Pemerintah Filipina mendapatkan jaminan dari Iran terkait keamanan kapal berbendera Filipina yang melintasi Selat Hormuz. Selain itu, Filipina juga meminta kepada Iran agar menetapkan negaranya sebagai negara non hostile atau tidak bermusuhan.
Permintaan tersebut disampaikan dalam pertemuan di Manila yang dihadiri Menteri Luar Negeri Maria Theresa Lazaro, Menteri Energi Sharon Garin serta Duta Besar Iran untuk Filipina Yousef Esmaeilzadeh.
Lazaro menyatakan Filipina dan Iran berkomitmen memperdalam kerja sama di berbagai bidang, terutama sektor energi. Juru Bicara Istana Claire Castro pun menyatakan, status non hostile menjadi krusial untuk melindungi pelaut dan menjamin pasokan energi Filipina.
Kata Castro, Esmaeilzadeh menyampaikan bahwa Teheran siap membantu Filipina sesuai permintaan spesifik. Pemerintah Filipina pun akan menyalurkan seluruh permintaan tersebut melalui jalur diplomatik resmi.
“Pertemuan berlangsung hangat dan terbuka. Kami optimis terhadap hasil yang positif,” ujar Castro dikutip dari media Filipina Inquirer.net, Jumat (3/4).
Lazaro dijadwalkan bertemu Menteri Luar Negeri Iran Abbas Araghchi hari ini untuk mengamankan komitmen tersebut di tingkat lebih tinggi.
Langkah ini diambil sehari setelah Presiden Ferdinand R. Marcos Jr. memerintahkan negosiasi dengan Iran guna memastikan jalur aman bagi tanker minyak menuju Filipina melalui Selat Hormuz. Ketergantungan Filipina terhadap impor minyak mentah dari Timur Tengah mencapai sekitar 95% dari total kebutuhan.
Dampaknya, dalam periode 23 Februari hingga 23 Maret Filipina mencatatkan kenaikan harga bensin tertinggi di dunia. Situasi ini membuat pemerintah menetapkan status darurat energi nasional akibat konflik di Timur Tengah dan ancaman terhadap stabilitas pasokan energi.
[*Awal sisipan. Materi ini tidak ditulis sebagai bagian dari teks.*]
(** * Figlewski option-hedging notebooks: a shallow embedding

    The two notebooks (the draft [unnamed/part_000] and [presentation.ipynb])
    simulate 250 price paths of 25 days, price European calls on them with
    [bscall], and measure the daily excess return of the delta hedge.

    Numbers.  Every number of the notebooks is an IEEE binary64 value.  It is
    modelled by [num]: an exact real, or one of the three special values
    [+inf], [-inf], [nan], with the IEEE rules for the special values (a
    division by zero yields an infinity or [nan], [inf - inf] is [nan], ...).
    Rounding error, overflow, underflow and the sign of zero are not
    modelled: the arithmetic of finite values is the arithmetic of [R].
    Two effects of binary64 decide claims about strict order or exact
    equality, and are modelled beside the exact arithmetic: the normal
    distribution function returns exactly 1.0 and 0.0 at its two ends
    ([norm_cdf_sat], [bscall_sat]), and the reductions [np.mean] and
    [np.std] round after every addition ([np_mean_b64], [np_std_b64], on
    the kernel's binary64 numbers).

    Effects.  [np.random.normal] reads a global generator: the generator is
    a stream of draws threaded through the code.  Operations that raise in
    Python ([math.log] outside its domain, an index out of range) return
    [Raise]; numpy's own functions never raise on floats, they return
    [inf]/[nan].

    Sizes.  The literal shapes of the notebooks (4 strikes, 250 assets, 25
    days, 5 volatilities) are parameters of the loops; the notebooks' values
    are [N_STRIKES], [N_ASSETS], [N_DAYS], [N_VOLS].  The variables the
    cells read ([ar], [rfr], [div], [strikes], [volatilities], [K]) are
    parameters too, with the notebooks' values under the same names.

    Names.  [exp], [log] and [sqrt] are the functions of Python's [math]
    module, as the draft notebook imports them; [presentation.ipynb] asks
    [math] for [abs] as well, a name the module does not have, and is read
    with the same three functions bound. *)

From Stdlib Require Import Reals Lra Lia ZArith.
From Corelib Require PrimFloat.
From stdpp Require Import base list strings.

Open Scope R_scope.

(** ** Numbers *)

Inductive num : Type :=
| Fin (x : R)
| PInf
| NInf
| NaN.

Declare Scope num_scope.
Delimit Scope num_scope with num.
Bind Scope num_scope with num.

(** [inf * y] for a finite [y], [pos] telling the sign of the infinity;
    also [y / 0], read as [y * inf]. *)
Definition inf_scaled (pos : bool) (y : R) : num :=
  if Rlt_dec 0 y then (if pos then PInf else NInf)
  else if Rlt_dec y 0 then (if pos then NInf else PInf)
  else NaN.

Definition fneg (a : num) : num :=
  match a with
  | Fin x => Fin (- x)
  | PInf => NInf
  | NInf => PInf
  | NaN => NaN
  end.

Definition fadd (a b : num) : num :=
  match a, b with
  | NaN, _ | _, NaN => NaN
  | Fin x, Fin y => Fin (x + y)
  | PInf, NInf | NInf, PInf => NaN
  | PInf, _ | _, PInf => PInf
  | NInf, _ | _, NInf => NInf
  end.

Definition fsub (a b : num) : num := fadd a (fneg b).

Definition fmul (a b : num) : num :=
  match a, b with
  | NaN, _ | _, NaN => NaN
  | Fin x, Fin y => Fin (x * y)
  | PInf, Fin y | Fin y, PInf => inf_scaled true y
  | NInf, Fin y | Fin y, NInf => inf_scaled false y
  | PInf, PInf | NInf, NInf => PInf
  | PInf, NInf | NInf, PInf => NInf
  end.

(** numpy's true division: no exception, [x / 0] is [+-inf] or [nan]. *)
Definition fdiv (a b : num) : num :=
  match a, b with
  | NaN, _ | _, NaN => NaN
  | Fin x, Fin y => if Req_dec_T y 0 then inf_scaled true x else Fin (x / y)
  | Fin _, (PInf | NInf) => Fin 0
  | PInf, Fin y => if Rlt_dec y 0 then NInf else PInf
  | NInf, Fin y => if Rlt_dec y 0 then PInf else NInf
  | (PInf | NInf), (PInf | NInf) => NaN
  end.

Infix "+" := fadd : num_scope.
Infix "-" := fsub : num_scope.
Infix "*" := fmul : num_scope.
Infix "/" := fdiv : num_scope.
Notation "- a" := (fneg a) : num_scope.

(** [x ** 2] *)
Definition fpow2 (a : num) : num := (a * a)%num.

Definition fabs (a : num) : num :=
  match a with
  | Fin x => Fin (Rabs x)
  | PInf | NInf => PInf
  | NaN => NaN
  end.

(** Python's [a > b] on floats: false as soon as one side is [nan]. *)
Definition fgtb (a b : num) : bool :=
  match a, b with
  | Fin x, Fin y => if Rlt_dec y x then true else false
  | PInf, (Fin _ | NInf) => true
  | Fin _, NInf => true
  | _, _ => false
  end.

(** [np.exp], [np.log], [np.sqrt]: total, with IEEE results outside the
    domain. *)
Definition np_exp (a : num) : num :=
  match a with
  | Fin x => Fin (exp x)
  | PInf => PInf
  | NInf => Fin 0
  | NaN => NaN
  end.

Definition np_log (a : num) : num :=
  match a with
  | Fin x => if Rlt_dec 0 x then Fin (ln x)
             else if Rlt_dec x 0 then NaN else NInf
  | PInf => PInf
  | NInf | NaN => NaN
  end.

Definition np_sqrt (a : num) : num :=
  match a with
  | Fin x => if Rlt_dec x 0 then NaN else Fin (sqrt x)
  | PInf => PInf
  | NInf | NaN => NaN
  end.

(** ** Exceptions *)

Inductive exn : Type := ValueError | IndexError | ZeroDivisionError.

Inductive res (A : Type) : Type :=
| Ok (a : A)
| Raise (e : exn).
Arguments Ok {A} a.
Arguments Raise {A} e.

#[global] Instance res_ret : MRet res := fun A a => Ok a.
#[global] Instance res_bind : MBind res := fun A B f m =>
  match m with Ok a => f a | Raise e => Raise e end.

(** [math.exp], [math.log], [math.sqrt]: Python's own functions raise
    [ValueError] outside the domain ([OverflowError] needs overflow, which
    exact arithmetic does not have). *)
Definition math_exp (a : num) : res num := Ok (np_exp a).

Definition math_log (a : num) : res num :=
  match a with
  | Fin x => if Rlt_dec 0 x then Ok (Fin (ln x)) else Raise ValueError
  | PInf => Ok PInf
  | NInf => Raise ValueError
  | NaN => Ok NaN
  end.

Definition math_sqrt (a : num) : res num :=
  match a with
  | Fin x => if Rlt_dec x 0 then Raise ValueError else Ok (Fin (sqrt x))
  | PInf => Ok PInf
  | NInf => Raise ValueError
  | NaN => Ok NaN
  end.

(** Python's [/] on its own floats and ints: [ZeroDivisionError] on a zero
    divisor. *)
Definition py_div (a b : num) : res num :=
  match b with
  | Fin y => if Req_dec_T y 0 then Raise ZeroDivisionError else Ok (a / b)%num
  | _ => Ok (a / b)%num
  end.

(** [ndarray.round()]: to the nearest integer, a tie to the even one. *)
Definition rint (x : R) : Z :=
  let f := Int_part x in
  if Rlt_dec (frac_part x) (1 / 2) then f
  else if Rlt_dec (1 / 2) (frac_part x) then (f + 1)%Z
  else if Z.even f then f else (f + 1)%Z.

Definition fround (a : num) : num :=
  match a with
  | Fin x => Fin (IZR (rint x))
  | _ => a
  end.

(** ** Arrays *)

#[global] Instance num_inhabited : Inhabited num := populate NaN.


(** [l[i]] and [l[i] = x] with Python's [IndexError] out of range (the
    notebooks only use indices from 0 upwards, and [-1] for the last
    column). *)
Definition getitem {A} (l : list A) (i : nat) : res A :=
  match l !! i with
  | Some x => Ok x
  | None => Raise IndexError
  end.

Definition setitem {A} (l : list A) (i : nat) (x : A) : res (list A) :=
  if decide (i < length l)%nat then Ok (<[i := x]> l) else Raise IndexError.

(** [range(a, b)] *)
Definition range (a b : nat) : list nat := seq a (b - a).

(** [for i in l: s = body i s], stopping at the first exception. *)
Fixpoint for_ {I S} (l : list I) (body : I -> S -> res S) (s : S) : res S :=
  match l with
  | [] => Ok s
  | i :: l' => s' ← body i s; for_ l' body s'
  end.

(** Multi-dimensional indexing [M[i][j]...]: a key is the tuple of
    indices, read and written through the rows. *)
Definition get_in {S K V} (getS : S -> K -> res V)
    (M : list S) (ik : nat * K) : res V :=
  r ← getitem M ik.1; getS r ik.2.

Definition set_in {S K V} (setS : S -> K -> V -> res S)
    (M : list S) (ik : nat * K) (x : V) : res (list S) :=
  r ← getitem M ik.1; r' ← setS r ik.2 x; setitem M ik.1 r'.

Definition get2 {V} : list (list V) -> nat * nat -> res V := get_in getitem.
Definition set2 {V} : list (list V) -> nat * nat -> V -> res (list (list V)) :=
  set_in setitem.
Definition get3 {V} : list (list (list V)) -> nat * (nat * nat) -> res V :=
  get_in get2.
Definition set3 {V} :
    list (list (list V)) -> nat * (nat * nat) -> V -> res (list (list (list V))) :=
  set_in set2.
Definition get4 {V} :
    list (list (list (list V))) -> nat * (nat * (nat * nat)) -> res V :=
  get_in get3.
Definition set4 {V} :
    list (list (list (list V))) -> nat * (nat * (nat * nat)) -> V ->
    res (list (list (list (list V)))) :=
  set_in set3.

(** Shapes. *)
Definition shape1 {V} (n : nat) (l : list V) : Prop := length l = n.
Definition shape2 {V} (n m : nat) (M : list (list V)) : Prop :=
  length M = n /\ Forall (shape1 m) M.
Definition shape3 {V} (n m p : nat) (M : list (list (list V))) : Prop :=
  length M = n /\ Forall (shape2 m p) M.
Definition shape4 {V} (n m p q : nat) (M : list (list (list (list V)))) : Prop :=
  length M = n /\ Forall (shape3 m p q) M.

(** [M[:, c]] of a 2-d array and [a * b] elementwise. *)
Definition column {V} (M : list (list V)) (c : nat) : res (list V) :=
  mapM (fun row => getitem row c) M.

Definition last_column {V} (M : list (list V)) : res (list V) :=
  mapM (fun row => match last row with
                   | Some x => Ok x
                   | None => Raise IndexError
                   end) M.

(** [final_prices = assets[:,-1]] *)
Definition final_prices (assets : list (list num)) : res (list num) :=
  last_column assets.
(** The last piece holds no separator, and follows the last separator. *)
Lemma split_char_last_clean s : ~ In c (last (split_from [c] 0 s) []).
Proof.
  induction s as [|x s IH]; [simpl; tauto|].
  rewrite split_char_cons. destruct (N.eqb c x) eqn:E.
  - destruct (split_from [c] 0 s) as [|p ps] eqn:Es.
    + now apply split_from_nonempty in Es.
    + exact IH.
  - destruct (last_cons_head x (split_from [c] 0 s)
                (split_from_nonempty [c] 0 s)) as [(p & Hp & Hl)|Hl];
      rewrite Hl.
    + rewrite Hp in IH. simpl in IH. apply N.eqb_neq in E.
      intros [H|H]; [congruence | contradiction].
    + exact IH.
Qed.

Lemma split_char_last_suffix s :
  In c s -> exists stem, s = stem ++ c :: last (split_from [c] 0 s) [].
Proof.
  induction s as [|x s IH]; intros Hin; [contradiction|].
  assert (Hclean := split_char_last_clean s).
  destruct (N.eqb c x) eqn:E.
  - apply N.eqb_eq in E. subst x. rewrite split_char_hit.
    rewrite last_cons_nonempty by apply split_from_nonempty.
    destruct (in_dec N.eq_dec c s) as [Hs|Hs].
    + destruct (IH Hs) as (stem & Hstem). exists (c :: stem).
      simpl. now rewrite <- Hstem.
    + exists []. rewrite (split_char_none s Hs). reflexivity.
  - apply N.eqb_neq in E. rewrite (split_char_miss x s E).
    destruct Hin as [H|Hs]; [congruence|].
    destruct (IH Hs) as (stem & Hstem).
    destruct (last_cons_head x (split_from [c] 0 s)
                (split_from_nonempty [c] 0 s)) as [(p & Hp & Hl)|Hl].
    + exfalso. rewrite Hp in Hclean. simpl in Hclean.
      apply split_single in Hp. simpl in Hp. subst p. contradiction.
    + rewrite Hl. exists (x :: stem). simpl. now rewrite <- Hstem.
Qed.

End CharSplitFacts.

Lemma takeWhile_spec (p : char -> bool) (s : jsstring) :
  forallb p (takeWhile p s) = true
  /\ exists rest, s = takeWhile p s ++ rest
                  /\ match rest with
                     | [] => True
                     | x :: _ => p x = false
                     end.
Proof.
  induction s as [|x s [IH1 (rest & IH2 & IH3)]]; simpl.
  - split; [reflexivity|]. now exists [].
  - destruct (p x) eqn:E; simpl.
    + rewrite E, IH1. split; [reflexivity|]. exists rest.
      split; [now rewrite <- IH2 | exact IH3].
    + split; [reflexivity|]. exists (x :: s). now split.
Qed.

Lemma startsWith_prefix s p : startsWith s p = true -> s = p ++ skipn (List.length p) s.
Proof.
  revert s. induction p as [|x p IH]; intros [|y s]; simpl; intros H;
    try reflexivity; try discriminate H.
  apply andb_true_iff in H as [Hx Hr]. apply N.eqb_eq in Hx. subst.
  f_equal. now apply IH.
Qed.

Lemma takeWhile_nil_stop (s : jsstring) :
  takeWhile (fun c => negb (is_ws c)) s = [] -> at_stop s = true.
Proof.
  destruct s as [|c s]; [reflexivity|]. simpl.
  destruct (is_ws c); [reflexivity | discriminate].
Qed.

Lemma file_prefix_nil (a : jsstring) : [] <> lit "file=" ++ a.
Proof. discriminate. Qed.
(* ===== verification/Prelude.v ===== *)
(** * go-ipc: a verification development

    go-ipc moves messages between processes of one machine. Its core is a ring buffer in
    shared memory with any number of producers and one consumer ([ring.go]), which survives
    producers that die between two accesses ([recover.go], [queue_peer.go]). A queue
    ([queue.go]) is a ring with a name ([name.go], [name_unix.go], [name_windows.go]), a
    watch on the processes at its ends ([identity.go], [life_unix.go], [life_windows.go])
    and two events on which callers park ([event_unix.go], [event_sock.go],
    [event_windows.go]). A channel ([channel.go]) is two queues, a connection ([conn.go],
    [deadline.go]) is a byte stream over a channel, and a service ([service.go]) answers
    calls over a channel per client. [filelock] locks files. [ipcgen] compiles schemas of
    messages: it parses and checks a schema, lays its messages out, has a reference codec,
    and writes codecs in Go, C, C++ and Python ([ipcgen/internal]). All paths are below
    [src/].

    ** How the code is modelled

    Go's machine integers are values of [Z] with the wrap-around written out ([u64], [u32],
    [i32]); bytes are [byte], a buffer is a list of them, and little-endian fields are
    coqutil's [le_split] and [le_combine]. A fallible function returns a [result], an
    [option] or a sum. Code that runs alone is a function on explicit state. Code whose
    point is the interleaving is a step function on a state that holds one program counter
    for each goroutine or process; one step is one atomic access, one system call or one
    critical section, and a run is a list of labels, so that runs evaluate. Memory is
    sequentially consistent, as Go's [sync/atomic] promises. What the kernel, the clock, the
    context of a call or another package answers is an argument or a label, never a fixed
    value. The code that [ipcgen] writes is modelled twice: as the text the generator
    prints, and as the function that this text computes.

    ** The files

    Prelude: integers, bytes, lists and per-thread sums, shared by all. Ipc: the errors and
    [validateName].

    The ring. Ring: the control block and every operation of a handle ([tryClaim], [Commit],
    [Abort], [tryWrite], [Read], [initRing], [AttachRing]). RingInv: the region as a window
    tiled by claims. RingSeq: one handle alone is a queue of messages; reading survives any
    memory contents. Recover: [stalled], [reclaim], [acquireSlot] and [unstall]; a claim of
    a dead producer in front of the reader is skipped. RingConc runs the same code one
    shared-memory access at a time with producers that die; RingConcInv has its invariant,
    RingConcSim the abstract queue of claims and the forward simulation, RingConcRead the
    steps of the consumer, and RingConcThm the refinement of runs, the ring at rest, and the
    two races in which a claim is stranded: the refinement holds of every run up to the
    first of them, which takes the death of a producer.

    Queues. Queue: the calls of a handle as a state and error monad over the handle and the
    ring. QueueThm: handles of any processes that use the ring and die never share a claim
    slot; its class [Frame] carries relations through calls. QueueFlow: the handles are a
    first-in first-out queue, receiving ends, and the calls that wait return only what an
    attempt returned. QueueLife: [enter], [leave] and [Close] interleaved; when the segment
    is unmapped. Park: [park], [wakeReceiver], [wakeSenders], [unstall] and the watches on
    producers interleaved, with senders that die inside a call; who may sleep. Channel:
    [CreateChannel] and [OpenChannel]; each direction has one reader, which is the premise
    of RingConc. ChannelFlow: the operations of a channel, whose receiving queue asks the
    sending one for the peer; two ends that talk and close.

    Making and removing. Endpoint: the constructors and [Close] and [Unlink] of queues,
    channels, connections, clients, services and events as sequences of calls of the
    operating system, of which any may fail; descriptors, files, the life socket of the
    process and its table of watches are explicit, and the shared memory package is the
    class [Shm] with the laws [ShmLaws]. EndpointThm: nothing leaks and nothing is left
    behind, and what was created opens. Names: the lock of a name, the incarnation file,
    creation, sweeping and unlinking interleaved, and the scan for clients; NameWin: the
    same on Windows. FileLock: [Lock] and [TryLock]. Paths: the runtime directory and the
    paths of all files, with Go's [filepath].

    Processes. Life: the socket by which others see that a process lives, and the sweep of
    the sockets that processes left. LifeConn: the connections by which a process is
    watched, with the listener that the garbage collector may close. Watch: [onExit] and its
    callbacks.

    Events. PipeEvent, SockEvent and EventWin: the three implementations, their tokens and
    cancellations; the gate of EventWin is simulated by that of QueueLife. SockServer:
    creation, accepting and shutdown of a socket event.

    Above the queues. Deadline: deadlines of a connection against the clock and late timers.
    Conn: [Read] and [Write] as a stream over the queue of QueueFlow. Service: frames,
    handlers, sessions and calls over the class [Fifo], of which [queue_fifo] is the
    instance that QueueFlow gives. ServiceLife: adoption of clients and [Close]. TypedCall:
    typed calls with the generated codec.

    The schema compiler. GoStd: the parts of Go's library it uses. Schema, Parse, Check:
    schemas, the parser and the checker; ParseThm and CheckThm: they return, and what a
    checked schema satisfies; Layout: fields lie in their message, aligned and apart, and
    cycles are found exactly. RefCodec and RefCodecThm: the reference codec neither panics
    nor disagrees with itself. Tools: loading, the JSON description, the choice of a
    generator and the command. GoGen: the text of the Go generator and, from the same syntax
    tree, what it computes; GoGenThm and GoCodec: the Go codec is correct. Utf8: the C check
    of UTF-8 is Go's. CCode and CCodec: memory and the helper functions of the C and C++
    code; CGenText and CGen: the text and the functions of the C generator; CppGenText and
    CppGen, PyGenText, PyGen and PyGenThm: those of C++ and Python. Interop: the four
    languages and the reference codec agree.

    ** What the theorems show

    Refinement and equivalence: [ring_refines_queue] for every interleaving with deaths up
    to a race, [ring_at_rest], [handles_fifo], [channel_delivers], [conn_stream],
    [session_answers], [languages_encode_alike], [languages_decode_alike], [cycles_exact].
    Round trips: [Encode_decodes], [go_roundtrip], [created_queue_opens],
    [typed_call_generated]. Invariants: [claims_own_slots], [sock_tokens_conserved],
    [pipe_tokens_conserved]. Bounds: [c_encode_correct], [layout_sound]. Safety:
    [live_never_dead], [endpoints_balanced], [endpoints_tidy], [lock_exclusive],
    [channel_one_reader], [live_name_resolves], [win_name_lives_with_holder],
    [receiver_not_missed], [Close_unmaps_last], [event_close_frees_last],
    [wait_ends_with_process], [callbacks_once], [deadline_exact], [files_in_directory],
    [Close_leaves_no_session]. Liveness: [unstall_recovers], [dead_is_found],
    [never_all_parked], [ended_wait_not_blocked], [sock_close_hangs_up].

    The theorems whose names say a failure ([reclaim_race_strands_claim],
    [Close_unmaps_in_use], [event_handles_closed_in_use], [signal_on_closed_handle],
    [stale_cancel_reports_closed], [parked_sender_missed], [lost_signal_strands_message],
    [dead_claim_parks_all], [watch_ends_early], [deadline_breaks_stream],
    [sock_wait_stranded], [accept_error_strands], [exit_during_call_unreported],
    [unlink_after_close_steals_name], [late_cancel_loses_cancellation],
    [reserved_type_id_accepted], [c_name_clash], [fixed_size_exceeds_max],
    [max_message_overflows_align]) give runs or inputs on which the code does not do what it
    means to; where there is a matching safety theorem, it states the condition that
    excludes them.

    ** Parameters

    [gofmt] is a function on text; the conversions of Python's format f are functions with
    the laws that CPython documents; the width of [size_t] is any of at least 32 bits; the
    shared memory package is a class; the hash of [sockPath], the flag parser of [ipcgen]
    and the path functions of Windows are functions. Each theorem that asks for laws of a
    parameter has a witness with a concrete one.

    ** Fuel and bounds

    The loops of [Read], [tryClaim], the lexer, the parser, the checker and the codecs take
    fuel computed from their input, and theorems show that it is enough ([Read_total],
    [receive_total], [Parse_total], [Check_total], [codec_total]). A loop that retries
    because of another process is a loop of the step function and has no fuel. [conn_stream]
    and [session_answers] take lists of outcomes of calls; a caller that is still blocked
    after the last one gives [None]. Park has any number of senders; that tokens suffice for
    all of them is shown for up to 4096, the number that one write to a pipe delivers.
    Sequence numbers, generations and cursors are 64 bits wide; the theorems of Service and
    Deadline ask for fewer than 2^64 calls.

    ** Not modelled

    The kernel and the runtime below the calls: mapping of memory, sockets, the scheduler
    and the poller, whose answers are arguments and labels. The declaration of the flags of
    [ipcgen], its messages on standard error, and the texts of errors. Accessors ([Name],
    [Tx], [Rx], [Ordinal], [LocalAddr]). The files of generated code and their [go:generate]
    lines; the C, C++ and Python libraries of the repository, which are not the Go program. *)

From stdpp Require Import base numbers list list_numbers option.
From coqutil Require Import Byte Word.LittleEndianList.
From Stdlib Require Import ZArith Lia Bool.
Sebagai respons, pemerintah Filipina meningkatkan produksi listrik berbasis batu bara, menyetujui penggunaan bahan bakar dengan emisi lebih tinggi, serta kembali menerima pasokan minyak dari Rusia untuk pertama kalinya sejak sebelum perang Rusia-Ukraina.
Marcos juga membuka peluang melanjutkan pembicaraan dengan Cina terkait eksplorasi minyak dan gas di wilayah sengketa Laut Cina Selatan. Namun, rencana tersebut memicu kontroversi domestik dan dinilai tidak menjadi solusi jangka pendek.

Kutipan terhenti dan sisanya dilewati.